Search the records that follow and extract every line containing the string "trace".

SUPPLIED MATERIAL: Begin

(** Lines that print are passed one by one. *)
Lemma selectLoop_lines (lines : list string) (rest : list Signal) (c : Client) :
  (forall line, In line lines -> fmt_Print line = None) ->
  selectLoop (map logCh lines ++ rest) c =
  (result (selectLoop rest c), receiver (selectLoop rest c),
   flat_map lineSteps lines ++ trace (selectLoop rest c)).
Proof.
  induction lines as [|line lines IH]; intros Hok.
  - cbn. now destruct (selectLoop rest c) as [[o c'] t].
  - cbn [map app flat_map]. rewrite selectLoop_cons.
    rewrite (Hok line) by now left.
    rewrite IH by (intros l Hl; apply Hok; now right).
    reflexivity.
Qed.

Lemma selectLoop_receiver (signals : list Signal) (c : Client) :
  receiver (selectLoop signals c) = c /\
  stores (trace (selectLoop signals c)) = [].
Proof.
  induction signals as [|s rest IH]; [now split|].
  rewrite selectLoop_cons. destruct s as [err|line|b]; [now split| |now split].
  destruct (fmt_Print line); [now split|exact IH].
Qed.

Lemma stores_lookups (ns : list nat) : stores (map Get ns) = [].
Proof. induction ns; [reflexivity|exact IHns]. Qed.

SUPPLIED MATERIAL: End

→ SOLVED PROBLEM:
   flat_map lineSteps lines ++ trace (selectLoop rest c)).
  stores (trace (selectLoop signals c)) = [].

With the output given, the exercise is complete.